Before modifying this file it is necessary to check if the hugelatex application exists in the current path:

$ which hugelatex

If you use TeTeX, this file is not present. hugelatex is a LaTex version with higher resource limits for the ability to processing of documents. If it is not present it is necessary to recompile LaTex. To recompile you have to go in the directory /usr/share/texmf/tex/latex/config, where you will find all the files needed in order to recompile LaTex. Copy these files into /tmp/config. And type:

$ cd /tmp/config 
$ tex -ini -progname=hugelatex latex.ini
This last command will make a file called latex.fmt, rename it to hugelatex.fmt, and then move it to the directory web2c:
$ mv latex.fmt hugelatex.fmt 
# mv hugelatex.fmt /usr/share/texmf/web2c

Now we need to update the file texmf.cnf in the directory web2c, but first we save the original file:

# cp texmf.cnf texmf.cnf.orig
You open the textmf.cnf file, in the middle you will find the parameters similar to this:
pool_size = 125000 
pool_size.context = 750000
Make in way that yours parameter they correspond to those indicated over and then you add the following lines:
% hugelatex settings 

extra_mem_top.hugelatex=400000
extra_mem_bot.hugelatex=400000 
hash_extra.hugelatex = 15000
pool_size.hugelatex = 5000000 
string_vacancies.hugelatex = 45000
max_strings.hugelatex = 55000 
pool_free.hugelatex = 47500
nest_size.hugelatex = 500 
param_size.hugelatex = 1500
save_size.hugelatex = 5000 
stack_size.hugelatex = 15000 

% jadetex and pdfjadetex 

hash_extra.jadetex = 20000 
hash_extra.pdfjadetex = 20000
pool_size.jadetex = 300000 
pool_free.pdfjadetex = 300000

Now we've to create a link symbolic from Tex to hugelatex.

# ln -s /usr/bin/tex /usr/bin/hugelatex

Creating jadetex and pdfjadetex

At this point it we need to compile JadeTex. You go under the directory dsssl in the OpenJade package, where you will find all the necessary files in order to create jadetex and pdfjadetex. Before running the compilation, if you do not speak English, JadeTeX must be told to recognize your language. To do this you have to modify the file called jadetex.dtx, placed in OpenJade dsssl directory. You have to open that file and when you find:

      \RequirePackage[german, frenchb, english]{babel}[1997/01/23 ] 

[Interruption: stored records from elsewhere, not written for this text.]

Lemma new_world h W x : world h W -> ~ known x W -> world (new_item x h) (<[x := []]> W).
Proof.
  intros HW Hx. apply (world_step h W HW _ _ [x]).
  - intros y Hy. unfold new_item. rewrite lookup_insert_ne by set_solver. auto.
  - intros e l F. lookups; [right; split; [apply ring_self; unfold new_item; apply lookup_insert_eq|set_solver]|].
    left. split; [auto|]. intros y Hy Hy'. apply list_elem_of_singleton in Hy' as ->. apply Hx. exists e, l. auto.
  - intros e1 l1 e2 l2 F1 F2 T1 T2. apply list_elem_of_singleton in T1 as ->, T2 as ->. lookups; [set_solver|congruence..].
Qed.

Lemma delete_world h W x : world h W -> movable x W -> exists h', delete_item x h = Some h' /\ world h' (delete x (remove x W)).
Proof.
  intros HW Hm. unfold delete_item. destruct (Unlink_world h W x HW Hm) as (h1&E1&H1). rewrite E1. eexists. split; [reflexivity|].
  rewrite <- delete_unlinked. apply (world_step h1 _ H1 _ _ [x]).
  - intros y Hy. rewrite lookup_delete_ne by set_solver. auto.
  - intros e l F. lookups. left. split; [auto|]. intros y Hy Hy'. apply list_elem_of_singleton in Hy' as ->.
    eapply (world_old _ _ e l x []); [exact H1|exact F|unfold unlinked; apply lookup_insert_eq|congruence|exact Hy].
  - intros e1 l1 e2 l2 F1 F2 T1 T2. apply list_elem_of_singleton in T1 as ->. lookups. congruence.
Qed.

Lemma front_movable e l W : W !! e = Some l -> movable (front l e) W.
Proof. intros E. destruct l as [|x l]; [left; auto|]. right. exists e, [], l. auto. Qed.

Lemma back_movable e l W : W !! e = Some l -> movable (back e l) W.
Proof.
  intros E. destruct l as [|x l _] using rev_ind; [left; auto|]. rewrite back_snoc. right. exists e, l, []. auto.
Qed.

Lemma append_world h W e e' l l' : world h W -> W !! e = Some l -> W !! e' = Some l' -> e <> e' ->
  exists h', Append e e' h = Some h' /\ world h' (<[e' := []]> (<[e := l ++ l']> W)).
Proof.
  intros HW E E' Hne. pose proof (world_apart _ _ HW _ _ _ _ E' E ltac:(auto)) as D. unfold Append, Begin.
  destruct (ring_end h e' l') as [_ ->]; [apply HW; auto|]. destruct l' as [|c0 c]; cbn [front].
  - unfold Cut. rewrite bool_decide_true by auto. exists h. split; [auto|]. rewrite app_nil_r, (insert_id W e), insert_id; auto.
  - destruct (Cut_ring h e' [] c0 c e l) as (h'&R&R1&R2&T); [apply HW; auto|apply HW; auto|auto|]. exists h'. split; [auto|].
    apply (world_step h W HW h' _ _ T).
    + intros e0 l0 F. lookups; [right; split; [auto|set_solver]..|]. left. split; [auto|].
      pose proof (world_apart _ _ HW e l e0 l0 ltac:(auto) ltac:(auto) ltac:(auto)).
      pose proof (world_apart _ _ HW e' (c0 :: c) e0 l0 ltac:(auto) ltac:(auto) ltac:(auto)). set_solver.
    + assert (Hold : forall a k, W !! a = Some k -> e <> a -> e' <> a -> a ∈ e' :: [] ++ (c0 :: c) ++ e :: l -> False).
      { intros a k F N1 N2 Ha. assert (Ha' : a ∈ e' :: c0 :: c \/ a ∈ e :: l) by set_solver.
        destruct Ha' as [Ha'|Ha']; [eapply (world_old _ _ e' (c0 :: c) a)|eapply (world_old _ _ e l a)]; eauto. }
      assert (He : e ∉ l) by (apply HW in E as [Hn _]; apply NoDup_cons in Hn; tauto).
      assert (He' : e' ∉ c0 :: c) by (apply HW in E' as [Hn _]; apply NoDup_cons in Hn; tauto).
      intros e1 l1 e2 l2 F1 F2 T1 T2. lookups; first [old Hold|clear Hold; apart].
Qed.

Lemma clear_world h W e : world h W -> is_Some (W !! e) ->
  exists h', Clear e h = Some h' /\ world h' (match items e W with [] => W | y :: l => <[y := l]> (<[e := []]> W) end).
Proof.
  intros HW [l E]. unfold Clear, items. rewrite E. cbn. destruct l as [|y l].
  - exists h. split; [apply Unlink_free, HW, E|auto].
  - destruct (Unlink_item h y l e []) as (h'&R&R1&R2&T); [apply (ring_rotate h e [] y l), HW; auto|].
    exists h'. split; [auto|]. rewrite app_nil_r in R1. destruct (NoDup_item e [] y l) as (_&Hy&He); [apply HW; auto|].
    apply (world_step h W HW h' _ _ T).
    + intros e0 l0 F. lookups; [right; split; [auto|set_solver]..|]. left. split; [auto|].
      pose proof (world_apart _ _ HW e (y :: l) e0 l0 ltac:(auto) ltac:(auto) ltac:(auto)). set_solver.
    + assert (Hn : y ∉ l) by (apply HW in E as [Hn _]; apply NoDup_cons in Hn as [_ Hn]; apply NoDup_cons in Hn; tauto).
      assert (Hold : forall a k, W !! a = Some k -> e <> a -> a ∈ y :: l ++ [e] -> False).
      { intros a k F N Ha. eapply (world_old _ _ e (y :: l) a); eauto. clear -Ha. set_solver. }
      intros e1 l1 e2 l2 F1 F2 T1 T2. lookups; first [old Hold|clear Hold; apart].
Qed.

Lemma remove_unknown x W : ~ known x W -> remove x W = W.
Proof.
  intros Hx. apply map_eq. intros e. rewrite lookup_remove. destruct (W !! e) as [l|] eqn:E; [|auto]. cbn. rewrite without_notin; auto.
  intros F. apply Hx. exists e, l. set_solver.
Qed.

Lemma swap_world h W e e' l l' : world h W -> W !! e = Some l -> W !! e' = Some l' -> e <> e' ->
  exists h', Swap e e' h = Some h' /\ world h' (<[e' := l]> (<[e := l']> W)).
Proof.
  intros HW E E' Hne. unfold Swap. set (tmp := fresh (dom h)). pose proof (fresh_unknown _ _ HW) as Hk. fold tmp in Hk. clearbody tmp.
  assert (Ht : tmp <> e /\ tmp <> e') by (split; intros ->; apply Hk; [exists e, l|exists e', l']; (split; [auto|apply elem_of_cons; auto])). destruct Ht as [N1 N2].
  assert (Hw : W !! tmp = None) by (destruct (W !! tmp) eqn:F; [|auto]; destruct Hk; exists tmp, l0; set_solver).
  pose proof (new_world _ _ _ HW Hk) as H0.
  destruct (append_world _ _ tmp e' [] l' H0) as (h1&R1&H1); [apply lookup_insert_eq|rewrite lookup_insert_ne by auto; auto|auto|]. rewrite R1.
  destruct (append_world _ _ e' e [] l H1) as (h2&R2&H2); [apply lookup_insert_eq|rewrite !lookup_insert_ne by auto; auto|auto|]. rewrite R2.
  destruct (append_world _ _ e tmp [] l' H2) as (h3&R3&H3); [apply lookup_insert_eq| |auto|].
  { rewrite !(lookup_insert_ne _ e), !(lookup_insert_ne _ e') by auto. apply lookup_insert_eq. }
  rewrite R3. destruct (delete_world _ _ tmp H3) as (h4&R4&H4); [left; apply lookup_insert_eq|]. exists h4. split; [auto|].
  rewrite (remove_head _ _ _ _ H3 (lookup_insert_eq _ _ _)) in H4. clear -H4 N1 N2 Hw Hne. cbn [app] in H4.
  replace (<[e' := l]> (<[e := l']> W)) with (delete tmp (<[tmp := []]> (<[e := l']> (<[e := []]> (<[e' := l]> (<[e' := []]> (<[tmp := l']> (<[tmp := []]> W)))))))); [auto|].
  apply map_eq. intros a. destruct (decide (a = tmp)) as [->|]; [rewrite lookup_delete_eq, !lookup_insert_ne by auto; auto|].
  rewrite lookup_delete_ne, lookup_insert_ne by auto. destruct (decide (a = e)) as [->|].
  { rewrite lookup_insert_eq, lookup_insert_ne, lookup_insert_eq by auto. auto. }
  rewrite !(lookup_insert_ne _ e) by auto. destruct (decide (a = e')) as [->|]; [rewrite !lookup_insert_eq; auto|].
  rewrite !lookup_insert_ne by auto. auto.
Qed.

Lemma pop_front_world h W e l : world h W -> W !! e = Some l ->
  exists h', PopFront e h = Some (front l e, h') /\ world h' (unlinked (front l e) W).
Proof.
  intros HW E. unfold PopFront. destruct (ring_end h e l) as [_ ->]; [apply HW; auto|].
  destruct (Unlink_world h W (front l e) HW (front_movable _ _ _ E)) as (h'&R&H). rewrite R. eauto.
Qed.

Lemma pop_back_world h W e l : world h W -> W !! e = Some l ->
  exists h', PopBack e h = Some (back e l, h') /\ world h' (unlinked (back e l) W).
Proof.
  intros HW E. unfold PopBack. destruct (ring_end h e l) as [-> _]; [apply HW; auto|].
  destruct (Unlink_world h W (back e l) HW (back_movable _ _ _ E)) as (h'&R&H). rewrite R. eauto.
Qed.

(** Destroying the first item of a list. *)
Lemma pop_delete h W e x l : world h W -> W !! e = Some (x :: l) -> delete x (remove x (unlinked x W)) = <[e := l]> W.
Proof.
  intros HW E. destruct (world_item h W e [] x l HW E) as (H1&H2&_&H3&H4). unfold unlinked.
  rewrite (remove_others _ _ _ _ [] l HW E). cbn [app]. apply map_eq. intros a. destruct (decide (a = x)) as [->|Ha].
  - rewrite lookup_delete_eq, lookup_insert_ne by auto. auto.
  - rewrite lookup_delete_ne, lookup_remove, lookup_insert_ne by auto. destruct (decide (a = e)) as [->|].
    + rewrite lookup_insert_eq. cbn. rewrite without_notin; auto.
    + rewrite lookup_insert_ne by auto. destruct (W !! a) eqn:F; [|auto]. cbn. rewrite without_notin; eauto.
Qed.

Lemma delete_all_world fuel h W e l : world h W -> W !! e = Some l -> length l <= fuel ->
  exists h', DeleteAll fuel e h = Some h' /\ world h' (<[e := []]> W).
Proof.
  revert h W l. induction fuel as [|fuel IH]; intros h W l HW E Hf; cbn [DeleteAll]; rewrite (Empty_ring h e l) by (apply HW; auto).
  - destruct l; [|cbn in Hf; lia]. rewrite bool_decide_true by auto. exists h. rewrite insert_id; auto.
  - destruct l as [|x l]; [rewrite bool_decide_true by auto; exists h; rewrite insert_id; auto|].
    rewrite bool_decide_false by discriminate. destruct (pop_front_world _ _ _ _ HW E) as (h1&R1&H1). rewrite R1. cbn [front] in *.
    destruct (delete_world _ _ x H1) as (h2&R2&H2); [left; apply lookup_insert_eq|]. rewrite R2.
    rewrite (pop_delete _ _ _ _ _ HW E) in H2. destruct (IH h2 _ l H2) as (h3&R3&H3); [apply lookup_insert_eq|cbn in Hf; lia|].
    exists h3. split; [auto|]. rewrite insert_insert_eq in H3. auto.
Qed.

Lemma link_before_world h W x y : world h W -> movable x W -> known y W -> x <> y ->
  exists h', LinkBefore x y h = Some h' /\ world h' (placed_before x y (delete x (remove x W))).
Proof.
  intros HW Hm Hk Hn. unfold LinkBefore. destruct (Unlink_world h W x HW Hm) as (h1&->&H1). rewrite <- delete_unlinked.
  apply place_before_world; [auto|apply lookup_insert_eq|eapply known_unlinked; eauto|auto].
Qed.

Lemma link_after_world h W x y : world h W -> movable x W -> known y W -> x <> y ->
  exists h', LinkAfter x y h = Some h' /\ world h' (placed_after x y (delete x (remove x W))).
Proof.
  intros HW Hm Hk Hn. unfold LinkAfter. destruct (Unlink_world h W x HW Hm) as (h1&->&H1). rewrite <- delete_unlinked.
  destruct (place_after_world h1 (unlinked x W) x y) as (n&h2&->&R&H2); [auto|apply lookup_insert_eq|eapply known_unlinked; eauto|auto|]. eauto.
Qed.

Replace such line in this way:

      \RequirePackage[your_language, german, frenchb, english]{babel}[1997/01/23 ]

Now save all and you're ready for the compilation, from root do:

      # make -f Makefile.jadetex install 

This command creates the file jadetex.fmt and pdfjadetex.fmt and it puts them in the directory /usr/share/texmf/web2c. Now all is left to do is create the following symbolic links:


      # ln -s /usr/bin/tex  /usr/bin/jadetex 
      # ln -s / usr/bin/pdftex /usr/bin/pdfjadetex. 

and to execute the command texhash so that yours Tex package sees the newly installed files.

Optionally install sgml2x

sgml2x is a Perl script, that I've written in order to simplify the formatting process of a SGML file. It is available at http://sgml2x.sourceforge.net. Its installation is simple, you have only to run make, after downloading and unpacking the tarball. Subsequently you have to edit the file /etc/sgml2x.conf, putting the stylesheets directory.

I'd like spend two words in more on this script. It's a frontend for OpenJade and OpenSp, executing automatically all the phases described in figure 2. Let's see an example:

 
$ sgml2x --format html /home/deneb/articles/docbook.sgml 

/usr/bin/onsgmls:I: OpenSP version " 1.3.4 " 
sgml2x - (c) 2000 Giorgio Zoppi - email: gzoppi@cyberspace.org 
Loading init file: / etc/sgml2x.conf 
Just a moment: I m searching SGML Parser... found 
Just a moment: I' m searching openjade... found 
Start parsing SGML File... 
Parsing Ok. 
Let' s starting coversion in your specified format! 
Check out parsing.log, for warnings!
Press any key to continuous... 
Start parsing SGML File by jade... 
Your html web pages are ready in the directory:/home/deneb/articles/docbook 

And simply you will have your files in the directory indicated. Now I belive that we are ready in order to write our first document in DocBook.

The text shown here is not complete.